5 February 2021, 07:54

Marjorie Taylor Greene goes back to her office after speaking on the floor of the House Chamber on Capitol Hill in Washington
Congress Divided Republicans. Picture: PA

Nearly all Republicans voted against the move but none defended her lengthy history of outrageous social media posts.

A fiercely divided House of Representatives has voted to remove Republican Marjorie Taylor Greene from both her committees after Democrats accused her of spreading hateful and violent conspiracy theories.

Nearly all Republicans voted against the Democratic move on Thursday but none defended her lengthy history of outrageous social media posts.

Yet in a riveting moment, the freshman Republican from a deep-red corner of Georgia took to the House floor on her own behalf. She offered a mixture of back-pedalling and finger-pointing as she wore a dark mask emblazoned with the words “Free Speech”.

Congress Divided Republicans
Marjorie Taylor Greene has tried to dissociate herself from her ‘words of the past’ (J Scott Applewhite/AP)

The chamber’s near party-line 230-199 vote was the latest instance of conspiracy theories becoming political battlefields, an increasingly familiar occurrence during Donald Trump’s presidency.

He faces a Senate trial next week for his House impeachment for inciting insurrection after a mob he fuelled with his false narrative of a stolen election attacked the Capitol.

Addressing her colleagues, Ms Greene tried to dissociate herself from her “words of the past”.

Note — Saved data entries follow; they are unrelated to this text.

Lemma open_positions_keys_witness :
  (calculate "AVG" (with_trades sell_without_buy)).1 = inr () ∧
  open_positions (calculate "AVG" (with_trades sell_without_buy)).2 !! "MSFT"
  = Some [].
Proof.
  assert ((calculate "AVG" (with_trades sell_without_buy)).1 = inr ()) as Hret.
  { vm_compute. reflexivity. }
  split; [exact Hret|].
  refine (proj1 (proj2 (proj2
    (open_positions_keys "AVG" (with_trades sell_without_buy) Hret))) "MSFT" _ _).
  - apply (bool_decide_unpack _). vm_compute. exact I.
  - apply (bool_decide_unpack _). vm_compute. exact I.
Defined.

(** ** An unrecognised method *)

Lemma consumed_unmatched method qty_to_sell ledger :
  method ≠ "FIFO" → method ≠ "AVG" →
  consumed method qty_to_sell ledger = (0, ledger).
Proof.
  intros Hfifo Havg. unfold consumed, consume. by rewrite !decide_False.
Qed.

Contradicting past social media posts, she said she believes the 9/11 attacks and mass school shootings were real and no longer believes QAnon conspiracy theories, which include lies about Democratic-run paedophile rings.

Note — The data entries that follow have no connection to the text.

(** [round(x, 2)]: the nearest double to the exact value rounded to two
    decimals, ties to even. *)
Definition round2 (x : float) : float :=
  match x with
  | Finite s m => Finite s (round (rne (m * 100) unit * unit) 100)
  | _ => x
  end.

(** The value [c * 10^p], in units, as a fraction. *)
Definition decimal_num (c p : Z) : Z := if 0 <=? p then c * 10 ^ p * unit else c * unit.
Definition decimal_den (p : Z) : Z := if 0 <=? p then 1 else 10 ^ (- p).

(** Does the decimal [c * 10^p] read back as the double of magnitude [m]. *)
Definition reads_back (m c p : Z) : bool :=
  round (decimal_num c p) (decimal_den p) =? m.

(** Largest [e] with [10^e <= m / unit], searched downward from [e]. *)
Fixpoint decimal_exponent (fuel : nat) (e m : Z) : Z :=
  match fuel with
  | O => e
  | S fuel' =>
      if decimal_num 1 e <=? m * decimal_den e then e
      else decimal_exponent fuel' (e - 1) m
  end.

(** An upper estimate of the decimal exponent of [m / unit], from its
    binary exponent and [log10 2 < 0.30103]. *)
Definition exponent_estimate (m : Z) : Z :=
  (Z.log2 m - 1074) * 30103 / 100000 + 2.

But she did not explicitly apologise for supportive online remarks she has made on other subjects, such as when she mulled about House Speaker Nancy Pelosi being assassinated or the possibility of Jewish-controlled space rays causing wildfires.

And she portrayed herself as the victim of unscrupulous “big media companies”.

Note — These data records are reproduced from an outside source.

(** Every container position is the position of some pointer event. *)
Lemma containerPoint_onto (c : Container) (p : Point) :
  Point_eq
    (containerPoint c (MouseEvent (x p + rect_left c) (y p + rect_top c))) p.
Proof. split; simpl; ring. Qed.

(** C1. With a positive scale, the image point that [getRelativeCoords]
    computes for a pointer event is sent back by the canvas placement
    transform to the container position of that event; and if the event
    points at the placement of an image point, that image point is what
    [getRelativeCoords] returns.  The conversion is the two-sided inverse
    of the viewport transform. *)
Theorem getRelativeCoords_roundtrip (s : Editor) (c : Container)
    (img : ImageDimensions) (e : InputEvent) (p : Point) :
  containerRef s = Some c -> imageRef s = Some img -> 0 < scale s ->
  Point_eq (containerPoint c e) p ->
  exists q,
    getRelativeCoords s e = Some q /\
    Point_eq (toContainerSpace s q) p /\
    (forall r, Point_eq (toContainerSpace s r) p -> Point_eq q r).
Proof.
  intros Hc Hi Hpos [Hpx Hpy].
  assert (Hk : ~ scale s == 0) by (intro H0; rewrite H0 in Hpos; lra).
  eexists. split; [apply (getRelativeCoords_some s c img e Hc Hi)|].
  split.
  - split; simpl; rewrite unscale_rescale by exact Hk; assumption.
  - intros r [Hrx Hry]. simpl in Hrx, Hry. split; simpl.
    + change (clientX e - rect_left c) with (x (containerPoint c e)).
      rewrite Hpx, <- Hrx. apply rescale_unscale, Hk.
    + change (clientY e - rect_top c) with (y (containerPoint c e)).
      rewrite Hpy, <- Hry. apply rescale_unscale, Hk.
Qed.

(** The round trip on the loaded photo, for a click at (230, 220). *)
Lemma getRelativeCoords_roundtrip_witness :
  exists q,
    getRelativeCoords Scenario.ready (MouseEvent 230 220) = Some q /\
    Point_eq (toContainerSpace Scenario.ready q) (mkPoint 230 220) /\
    (forall r, Point_eq (toContainerSpace Scenario.ready r) (mkPoint 230 220) ->
               Point_eq q r).
Proof.
  apply (getRelativeCoords_roundtrip Scenario.ready
           Scenario.container1000x800 Scenario.photo800x600).
  - reflexivity.
  - reflexivity.
  - vm_compute. reflexivity.
  - split; vm_compute; reflexivity.
Defined.

(** *** Fitting a loaded image *)

Lemma Math_min3 (a b c : Q) : Math_min a [b; c] = Qmin (Qmin a b) c.
Proof. reflexivity. Qed.

Lemma fitImageToContainer_scale (s : Editor) (c : Container) (iw ih : Q) :
  containerRef s = Some c ->
  scale (fitImageToContainer iw ih s) =
    Qmin (Qmin (clientWidth c / iw) (clientHeight c / ih)) 1 * 0.9.
Proof. intros Hc. unfold fitImageToContainer. rewrite Hc. reflexivity. Qed.

Lemma fitImageToContainer_offset (s : Editor) (c : Container) (iw ih : Q) :
  containerRef s = Some c ->
  offset (fitImageToContainer iw ih s) =
    mkPoint
      ((clientWidth c - iw * scale (fitImageToContainer iw ih s)) / 2)
      ((clientHeight c - ih * scale (fitImageToContainer iw ih s)) / 2).
Proof. intros Hc. unfold fitImageToContainer. rewrite Hc. reflexivity. Qed.



(** C2. Loading an 800x600 image into a 1000x800 container gives scale 0.9
    and offset (140, 130).  In general, with a container present and a
    positive image size, the new scale is
    [min(containerW/imgW, containerH/imgH, 1) * 0.9], the new offset is
    [((containerW - imgW*scale)/2, (containerH - imgH*scale)/2)], and the
    scaled image is centred in the container. *)
Theorem fitImageToContainer_spec :
  (let s' := fitImageToContainer 800 600 Scenario.mounted in
   scale s' == 0.9 /\ Point_eq (offset s') (mkPoint 140 130)) /\
  (forall (s : Editor) (c : Container) (iw ih : Q),
      containerRef s = Some c -> 0 < iw -> 0 < ih ->
      let s' := fitImageToContainer iw ih s in
      let k := Qmin (Qmin (clientWidth c / iw) (clientHeight c / ih)) 1 * 0.9 in
      scale s' == k /\
      Point_eq (offset s')
        (mkPoint ((clientWidth c - iw * k) / 2) ((clientHeight c - ih * k) / 2)) /\
      Point_eq
        (toContainerSpace s' (mkPoint (iw / 2) (ih / 2)))
        (mkPoint (clientWidth c / 2) (clientHeight c / 2))).
Proof.
  split.
  - cbv zeta. split; [|split]; vm_compute; reflexivity.
  - intros s c iw ih Hc Hiw Hih s' k.
    assert (Hs : scale s' = k) by (apply fitImageToContainer_scale, Hc).
    assert (Ho : offset s' =
                 mkPoint ((clientWidth c - iw * k) / 2)
                         ((clientHeight c - ih * k) / 2)).
    { unfold s'. rewrite (fitImageToContainer_offset s c iw ih Hc).
      fold s'. rewrite Hs. reflexivity. }
    split; [rewrite Hs; reflexivity|].
    split; [rewrite Ho; apply Point_eq_refl|].
    unfold toContainerSpace. rewrite Ho, Hs. split; simpl; field.
Qed.

(** The general formula at the 800x600 photo in the 1000x800 container. *)
Lemma fitImageToContainer_spec_witness :
  let s' := fitImageToContainer 800 600 Scenario.mounted in
  let k := Qmin (Qmin (1000 / 800) (800 / 600)) 1 * 0.9 in
  scale s' == k /\
  Point_eq (offset s') (mkPoint ((1000 - 800 * k) / 2) ((800 - 600 * k) / 2)) /\
  Point_eq (toContainerSpace s' (mkPoint (800 / 2) (600 / 2)))
    (mkPoint (1000 / 2) (800 / 2)).
Proof.
  apply (proj2 fitImageToContainer_spec Scenario.mounted
           Scenario.container1000x800 800 600).
  - reflexivity.
  - vm_compute. reflexivity.
  - vm_compute. reflexivity.
Defined.

(** *** The range of the scale *)









(** ** Stroke recorder *)

Ltac unfold_handlers :=
  unfold handleMouseDown, handleMouseMove, handleMouseUp, handleWheel,
    imageOnLoad, fitImageToContainer, undo, reset.

(** Splits on every test a handler makes, and uses the outcome of each
    test wherever the tested field shows up again. *)
Ltac handler_cases s e :=
  unfold_handlers;
  destruct (isProcessing s) eqn:?, (mode s) eqn:?, (isDragging s) eqn:?,
           (isDrawing s) eqn:?, (currentPath s) eqn:?;
  try destruct (getRelativeCoords s e) eqn:?;
  simpl;
  repeat match goal with
         | H : _ s = _ |- _ => rewrite H
         end.

Lemma recorderConsistent_iff (s : Editor) :
  recorderConsistent s = true <-> (isDrawing s = true <-> currentPath s <> []).
Proof.
  unfold recorderConsistent.
  destruct (isDrawing s), (currentPath s); simpl; split; intros H;
    try reflexivity; try discriminate.
  - exfalso. apply (proj1 H eq_refl). reflexivity.
  - split; [intros _; discriminate | reflexivity].
  - split; [discriminate | intros H'; exfalso; apply H'; reflexivity].
  - apply H. discriminate.
Qed.

(** Every action keeps the recorder consistent, so it is consistent in
    every state reached from the initial one. *)
Lemma step_recorderConsistent (s : Editor) (a : Action) :
  recorderConsistent s = true -> recorderConsistent (step s a) = true.
Proof.
  unfold recorderConsistent.
  destruct a as [e|e| |dy|m|v| | |img|c|b]; simpl; try (intros H; exact H).
  - handler_cases s e; intros H; try reflexivity; try discriminate.
  - handler_cases s e; intros H; try reflexivity; try discriminate;
      destruct l; reflexivity.
  - handler_cases s (MouseEvent 0 0); intros H;
      try reflexivity; try discriminate.
  - destruct (actionsDisabled s); intros H; exact H.
  - destruct (actionsDisabled s); intros H; exact H.
  - unfold_handlers; simpl. destruct (containerRef s); intros H; exact H.
Qed.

News organisations “can take teeny, tiny pieces of words that I’ve said, that you have said, any of us, and can portray us as someone that we’re not”, she said.

She added that “we’re in a real big problem” if the House punished her but tolerated “members that condone riots that have hurt American people” — a clear reference to last summer’s social justice protests that in some instances became violent.

Ms Greene was on the Education and Labour committee and the Budget committee.

Democrats were especially aghast about her assignment to the education panel, considering the past doubt she cast on school shootings in Florida and Connecticut.

“If any of our members threatened the safety of other members, we’d be the first ones to take them off a committee,” Ms Pelosi angrily told reporters.

She said she was “profoundly concerned” about Republican leaders’ acceptance of an “extreme conspiracy theorist”.

House Minority leader Kevin McCarthy said Ms Greene’s past opinions “do not represent the views of my party”.

But without naming the offenders, he said Ms Pelosi had not stripped committee memberships from Democrats who became embroiled in controversy.

Among those he implicated was Ilhan Omar, who made anti-Israel insults for which she later apologised.

“If that’s the new standard,” he said of Democrats’ move against Ms Greene, “we have a long list”.